(* ===== verification/_CoqProject ===== *)
-Q . S2P
Prelude.v
Ord.v
Bytes.v
Hashing.v
Dag.v
DagCodec.v
Text.v
Accountability.v
Codec.v
Decode.v
Mandate.v
Evidence.v
Receipt.v
Preservation.v
Anchor.v
Authority.v
Intent.v
DisputeBundle.v
AccountabilityVerifier.v
Merkle.v
Content.v
Manifest.v
RecipientWrap.v
Seal.v
Commitment.v
CrossChain.v
ReplayDb.v
MintLease.v
Quorum.v
ProofTaxonomy.v
Signature.v
Checkpoint.v
Reference.v
Assurance.v
Verifier.v
Replay.v
Lease.v
SealRegistry.v
AcceptedState.v
Reorg.v
TransferState.v
Journal.v
Admission.v
Coordinator.v
Capabilities.v
Runtime.v
ExecutionLease.v
Send.v
SendExclusive.v
SendRecovery.v
Sanad.v
EventStore.v
Effects.v
Settlement.v
Materialize.v
MintGuard.v
Anchors.v
BitcoinSpv.v
AptosProofs.v
Finality.v
Watch.v
Events.v
CodecRules.v
Resolution.v
Schemas.v
ContentSerde.v
Cells.v
Algebra.v
ChainProofs.v
Consignment.v
BitcoinSeal.v
ProofCommitments.v
Rlp.v
WireForms.v
LockExclusive.v
Delivery.v
ProofDag.v
RuntimeParts.v
Wallet.v
Celestia.v
Lemma initial_ready_spec x :
  x ∈ initial_ready ns <-> exists i, x = (id_at ns i, i) /\ available [] i.
Proof.
  unfold initial_ready. rewrite elem_of_bset_of_list, list_elem_of_In, in_flat_map.
  split.
  - intros ([i c] & Hin & Hx). apply list_elem_of_In in Hin.
    apply elem_of_lookup_imap in Hin as (i' & c' & [= <- <-] & Hl).
    destruct (Nat.eqb_spec c 0) as [->|]; [|done].
    destruct Hx as [<-|[]]. exists i. split; [done|].
    unfold initial_pending in Hl. rewrite list_lookup_fmap in Hl.
    destruct (ns !! i) as [n|] eqn:En; [|done]. simpl in Hl. injection Hl as Hl.
    split; [by eapply lookup_lt_Some|]. split; [set_solver|].
    by rewrite (unmet_nil i n).
  - intros (i & -> & Hlt & _ & Hz). destruct (lookup_lt_is_Some_2 _ _ Hlt) as [n En].
    exists (i, 0). split; [|by left]. apply list_elem_of_In.
    apply elem_of_lookup_imap. exists i, 0. split; [done|].
    unfold initial_pending. rewrite list_lookup_fmap, En. simpl. f_equal.
    by rewrite <- (unmet_nil i n).
Qed.

Lemma initial_inv : kahn_inv (mkKahn (initial_ready ns) (initial_pending ns) []).
Proof.
  split; cbn [k_ready k_pending k_order].
  - apply length_map.
  - intros i Hi. destruct (lookup_lt_is_Some_2 _ _ Hi) as [n En].
    unfold initial_pending. rewrite list_lookup_fmap, En. simpl. f_equal.
    symmetry. by apply unmet_nil.
  - apply bset_of_list_ok.
  - apply initial_ready_spec.
  - constructor.
  - set_solver.
  - intros k i Hk. by rewrite lookup_nil in Hk.
Qed.
(** ** Properties *)

(** the wire forms of a segment.  In the manual form decoding what was encoded gives the
    segment back, whatever bytes follow, for sizes the 32-bit prefixes carry.  In the MCE
    form encoding returns exactly on segments without nodes, which then decode; on any other
    segment no fuel is enough, and no bytes decode to a segment that has a node. *)
Theorem segment_codec_roundtrip (fuel : nat) (s : DAGSegment) (junk : bytes) (Hs : segment_sized s) :
  (forall b, segment_encode fuel s ManualBinary = Ok b ->
     segment_decode fuel (b ++ junk) ManualBinary = Ok s) /\
  (nodes s = [] -> exists b, segment_encode fuel s MCE = Ok b /\ segment_decode fuel (b ++ junk) MCE = Ok s) /\
  (nodes s <> [] -> segment_encode fuel s MCE = Err NotReturned) /\
  (forall b t, segment_decode fuel b MCE = Ok t -> nodes t = []).
Proof.
  split; [|split; [|split]].
  - intros b [= <-]. cbn [segment_decode]. by rewrite segment_from_to.
  - intros Hn. exists (u32_le 0 ++ b32 (root_commitment s)). cbn [segment_encode segment_decode].
    unfold encode_mce. rewrite Hn. split; [done|]. unfold decode_mce.
    pose proof (segment_read_app (CodecFailed (DeserializationError "Insufficient bytes for nodes length"))
      (CodecFailed (DeserializationError "Insufficient bytes for node length"))
      (CodecFailed (DeserializationError "Insufficient bytes for node data"))
      (CodecFailed (DeserializationError "Insufficient bytes for root commitment"))
      (node_decode_mce fuel) s [] junk) as H.
    rewrite Hn in H. cbn [flat_map app] in H. rewrite <- app_assoc. cbn zeta.
    change (blen (@nil DAGNode)) with 0%N in H. rewrite H; [done|constructor|constructor|done].
  - intros Hn. cbn [segment_encode]. unfold encode_mce. destruct (nodes s) as [|n l]; [done|].
    cbn [try_map]. by rewrite (proj2 (node_mce_unfinished fuel n)).
  - apply decode_mce_empty.
Qed.
Lemma invalid_dimension_spec r : invalid_dimension r = false <-> dimension_ok r.
Proof.
  unfold invalid_dimension.
  rewrite !orb_false_iff, !N.ltb_ge, !not_increasing_spec, !existsb_false.
  assert (Hl : match assurance_level r with Some v => invalid_text v | None => false end = false
               <-> opt_ok text_ok (assurance_level r)).
  { destruct (assurance_level r) as [v|]; split; try done.
    - intros H w [= <-]. done.
    - intros H. by apply H. }
  rewrite Hl. split.
  - intros ((((((((? & ?) & ?) & ?) & ?) & ?) & ?) & ?) & ?). by constructor.
  - intros []. by repeat split.
Qed.

Lemma profile_validate_ok p :
  profile_validate p = Ok tt <->
  map dr_dimension (profile_dimensions p) = ASSURANCE_DIMENSIONS /\
  Forall dimension_ok (profile_dimensions p).
Proof.
  unfold profile_validate. destruct (Nat.eqb_spec (length (profile_dimensions p))
    (length ASSURANCE_DIMENSIONS)) as [Hl|Hl]; simpl negb.
  - rewrite orb_false_l. pose proof (zip_agree dr_dimension _ ASSURANCE_DIMENSIONS Hl) as Hz.
    destruct (existsb _ (zip _ _)) eqn:E1; [|destruct (existsb invalid_dimension _) eqn:E2].
    + split; [done|]. intros [Hm _]. by apply Hz in Hm.
    + split; [done|]. intros [_ Hf]. apply not_false_iff_true in E2. destruct E2.
      apply existsb_false. eapply Forall_impl; [exact Hf|]. apply invalid_dimension_spec.
    + split; [|done]. intros _. split; [by apply Hz|]. apply existsb_false in E2.
      eapply Forall_impl; [exact E2|]. apply invalid_dimension_spec.
  - split; [done|]. intros [Hm _]. by rewrite <- Hm, length_map in Hl.
Qed.

Lemma profile_validate_err p e : profile_validate p = Err e -> e = InvalidDimensions.
Proof. unfold profile_validate. case_match; congruence. Qed.

(** ** Lemmas: the canonical form is injective *)

#[export] Instance pf_dimension_tag : PrefixFree (fun _ => True) (fun d => [dimension_tag d]).
Proof. apply pf_tag. by intros [] []. Qed.
#[export] Instance pf_status_tag : PrefixFree (fun _ => True) (fun d => [status_tag d]).
Proof. apply pf_tag. by intros [] []. Qed.

Lemma list_text_ok l : (blen l <= MAX_ASSURANCE_ITEMS)%N -> Forall text_ok l -> list_ok text_fits l.
Proof.
  intros Hl Ht. split; [unfold fits, MAX_ASSURANCE_ITEMS, u32_max in *; lia|].
  eapply Forall_impl; [exact Ht|]. apply text_ok_fits.
Qed.

#[export] Instance pf_dimension : PrefixFree dimension_ok dimension_bytes.
Proof.
  intros x y k l Hx Hy H. unfold dimension_bytes in H. rewrite <- !app_assoc in H.
  apply (prefix_free (enc := fun d => [dimension_tag d])) in H as [H1 H]; [|done|done].
  apply (prefix_free (enc := fun d => [status_tag d])) in H as [H2 H]; [|done|done].
  apply (prefix_free (enc := push_option push_text)) in H as [H3 H]; cycle 1.
  { intros s Hs. apply text_ok_fits. by apply (ok_level x). }
  { intros s Hs. apply text_ok_fits. by apply (ok_level y). }
  apply (prefix_free (enc := push_list push_text)) in H as [H4 H]; cycle 1.
  { apply list_text_ok; apply Hx. } { apply list_text_ok; apply Hy. }
  apply (prefix_free (enc := push_list b32)) in H as [H5 H]; cycle 1.
  { split; [pose proof (ok_refs x Hx)|by apply Forall_true].
    unfold fits, MAX_ASSURANCE_ITEMS, u32_max in *. lia. }
  { split; [pose proof (ok_refs y Hy)|by apply Forall_true].
    unfold fits, MAX_ASSURANCE_ITEMS, u32_max in *. lia. }
  apply (prefix_free (enc := push_list push_text)) in H as [H6 H]; cycle 1.
  { apply list_text_ok; apply Hx. } { apply list_text_ok; apply Hy. }
  split; [|done]. destruct x, y; simpl in *. by subst.
Qed.

Lemma canonical_bytes_inj p q b :
  canonical_bytes p = Ok b -> canonical_bytes q = Ok b -> p = q.
Proof.
  unfold canonical_bytes. intros ([] & Hp & [= <-])%bind_ok ([] & Hq & Hb)%bind_ok.
  injection Hb as Hb. symmetry in Hb.
  apply profile_validate_ok in Hp as [Hpd Hp], Hq as [Hqd Hq].
  apply (prefix_free (enc := b32)) in Hb as [H1 Hb]; [|done|done].
  assert (Hfit : forall r, map dr_dimension (profile_dimensions r) = ASSURANCE_DIMENSIONS ->
                      fits (profile_dimensions r)).
  { intros r Hr. unfold fits, blen. rewrite <- (length_map dr_dimension), Hr. done. }
  apply (prefix_free_inj (list_ok dimension_ok) (push_list dimension_bytes)) in Hb;
    [|by split; [apply Hfit|]..].
  destruct p, q; simpl in *. by subst.
Qed.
+ + + + + + +
> [Problem to work on]
Would you show each line of the material above that contains the string "destruct"?

> [Output for this exercise]
    destruct (Nat.eqb_spec c 0) as [->|]; [|done].
    destruct Hx as [<-|[]]. exists i. split; [done|].
    destruct (ns !! i) as [n|] eqn:En; [|done]. simpl in Hl. injection Hl as Hl.
  - intros (i & -> & Hlt & _ & Hz). destruct (lookup_lt_is_Some_2 _ _ Hlt) as [n En].
  - intros i Hi. destruct (lookup_lt_is_Some_2 _ _ Hi) as [n En].
  - intros Hn. cbn [segment_encode]. unfold encode_mce. destruct (nodes s) as [|n l]; [done|].
  { destruct (assurance_level r) as [v|]; split; try done.
  unfold profile_validate. destruct (Nat.eqb_spec (length (profile_dimensions p))
    destruct (existsb _ (zip _ _)) eqn:E1; [|destruct (existsb invalid_dimension _) eqn:E2].
    + split; [done|]. intros [_ Hf]. apply not_false_iff_true in E2. destruct E2.
  split; [|done]. destruct x, y; simpl in *. by subst.
  destruct p, q; simpl in *. by subst.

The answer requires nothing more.